Quando o trabalho deslancha, a vida amorosa vai ladeira abaixo e vice-versa. O minuto de folga que nunca chega se torna o sonho de consumo mais almejado.

O silêncio quando vem, está acompanhado de um barulho mental ensurdecedor que não cala por nada. Hoje, é só mais um dia na escalada da vida, ainda longe de alcançar uma meta. O objetivo? Esse muda a cada instante conforme a demanda.

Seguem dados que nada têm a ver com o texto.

(** * brainsmash: CIFTI index mappings, medial-wall mask and smoothing kernels

    A shallow embedding of [brainsmash/utils/kernels.py] and
    [brainsmash/neuro/io.py].  Python values are Rocq data, a raised
    exception is the [Raise] branch of [result], and the scratch part of the
    file system that [export_cifti_mapping] touches is an explicit state
    threaded through a small state-and-exception monad. *)

From Stdlib Require Import ZArith String Ascii List Floats Uint63.
From stdpp Require Import base option list gmap strings.

Local Open Scope Z_scope.
Local Open Scope string_scope.

(** ** Python exceptions and results *)

(** The exception classes the two modules raise or let through.  The
    payload is the message (for [KeyError], the key). *)
Inductive exn : Type :=
| TypeError (msg : string)
| ValueError (msg : string)
| RuntimeError (msg : string)
| IndexError (msg : string)
| KeyError (key : string)
| AttributeError (msg : string)
| ZeroDivisionError (msg : string)
| OverflowError (msg : string)
| FileNotFoundError (msg : string)
| ParseError (msg : string).

Inductive result (A : Type) : Type :=
| Ok (a : A)
| Raise (e : exn).
Arguments Ok {A} a.
Arguments Raise {A} e.

#[global] Instance result_ret : MRet result := λ A a, Ok a.
#[global] Instance result_bind : MBind result := λ A B k r,
  match r with
  | Ok a => k a
  | Raise e => Raise e
  end.

(** [try_except r h]: a [try] block whose [except] clauses are [h]; a clause
    that does not match answers [None] and the exception goes on. *)
Definition try_except {A} (r : result A) (h : exn → option (result A)) : result A :=
  match r with
  | Ok a => Ok a
  | Raise e => match h e with Some r' => r' | None => Raise e end
  end.

(** ** utils/kernels.py *)

Module kernels.

(** The values a caller can hand to a kernel: plain Python objects, and
    numpy float64 arrays of rank 0 (a numpy scalar), 1 and 2.  A rank-2
    array carries its number of columns, which the rows alone do not
    determine when there are none. *)
#[warnings="-register-all"]
Inductive pyval : Type :=
| PyNone
| PyInt (z : Z)
| PyFloat (f : float)
| PyStr (s : string)
| PyList (l : list pyval)
| NdArray0 (x : float)
| NdArray1 (a : list float)
| NdArray2 (ncols : nat) (rows : list (list float)).

(** The name of [type(d)], and [type(d)] as [str.format] prints it. *)
Definition class_name (d : pyval) : string :=
  match d with
  | PyNone => "NoneType"
  | PyInt _ => "int"
  | PyFloat _ => "float"
  | PyStr _ => "str"
  | PyList _ => "list"
  | NdArray0 _ => "numpy.float64"
  | NdArray1 _ | NdArray2 _ _ => "numpy.ndarray"
  end.

Definition type_name (d : pyval) : string :=
  "<class '" +:+ class_name d +:+ "'>".

(** Only numpy values have [max], [shape] and [size]. *)
Definition is_ndarray (d : pyval) : bool :=
  match d with
  | NdArray0 _ | NdArray1 _ | NdArray2 _ _ => true
  | _ => false
  end.

Definition no_attribute (d : pyval) (attr : string) : exn :=
  AttributeError
    ("'" +:+ class_name d +:+ "' object has no attribute '" +:+ attr +:+ "'").

Definition expected_array_like (d : pyval) : exn :=
  TypeError ("expected array_like, got " +:+ type_name d).

(** Conversion of a Python [int] to a float: round to nearest, and
    [OverflowError] beyond the float range. *)
Definition float_of_int (z : Z) : result float :=
  let f := SF2Prim (binary_normalize prec emax z 0 false) in
  if PrimFloat.is_infinity f
  then Raise (OverflowError "int too large to convert to float")
  else Ok f.

Definition float_of_nat (n : nat) : float :=
  SF2Prim (binary_normalize prec emax (Z.of_nat n) 0 false).

(** [numpy.maximum.reduce] over a non-empty sequence: a NaN wins.  Of two
    equal maxima the earlier is kept: they differ only as the zeros [-0.0]
    and [+0.0], between which the choice of numpy is not fixed. *)
Definition np_max2 (x y : float) : float :=
  if PrimFloat.is_nan x then x
  else if PrimFloat.is_nan y then y
  else if PrimFloat.ltb x y then y else x.

Definition np_max (a : list float) : result float :=
  match a with
  | [] => Raise (ValueError
      "zero-size array to reduction operation maximum which has no identity")
  | x :: a' => Ok (foldl np_max2 x a')
  end.

(** [d.max(axis=-1)] *)
Definition max_last_axis (d : pyval) : result pyval :=
  match d with
  | NdArray0 x => Ok (NdArray0 x)
  | NdArray1 a => m ← np_max a ; Ok (NdArray0 m)
  | NdArray2 ncols rows =>
      match ncols with
      | O => Raise (ValueError
          "zero-size array to reduction operation maximum which has no identity")
      | S _ => Ok (NdArray1 (map (λ row, foldl np_max2 (hd 0%float row) (tl row)) rows))
      end
  | _ => Raise (no_attribute d "max")
  end.

(** [d.max()] *)
Definition max_all (d : pyval) : result float :=
  match d with
  | NdArray0 x => Ok x
  | NdArray1 a => np_max a
  | NdArray2 _ rows => np_max (concat rows)
  | _ => Raise (no_attribute d "max")
  end.

(** [m[:, np.newaxis]]: a numpy scalar cannot be indexed. *)
Definition colon_newaxis (m : pyval) : result pyval :=
  match m with
  | NdArray1 a => Ok (NdArray2 1 (map (λ x, [x]) a))
  | NdArray0 _ => Raise (IndexError "invalid index to scalar variable.")
  | _ => Raise (IndexError "too many indices for array")
  end.

(** Elementwise map over a numpy value. *)
Definition nd_map (f : float → float) (d : pyval) : pyval :=
  match d with
  | NdArray0 x => NdArray0 (f x)
  | NdArray1 a => NdArray1 (map f a)
  | NdArray2 n rows => NdArray2 n (map (map f) rows)
  | _ => d
  end.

O de hoje é pagar o conserto da máquina de lavar roupas, que de tanto aguentar desaforos resolveu dar uma pausa técnica. O cesto acumulado de roupas sujas vira reflexo do que mora dentro.
Uma alma deslavada de cansaços por batalhas perdidas e outras vencidas por exaustão. Ela não pode, ou melhor não se permite, melhor ainda, não quer deixar cair a peteca que insiste em sustentar no ar por uma ilusão de perfeição.
Ela só quer atravessar o deserto de aflições à sua frente para alcançar a água fresca cristalina que prometeram. Apesar das dores e distrações, ela vai chegar lá. Porque ela pode.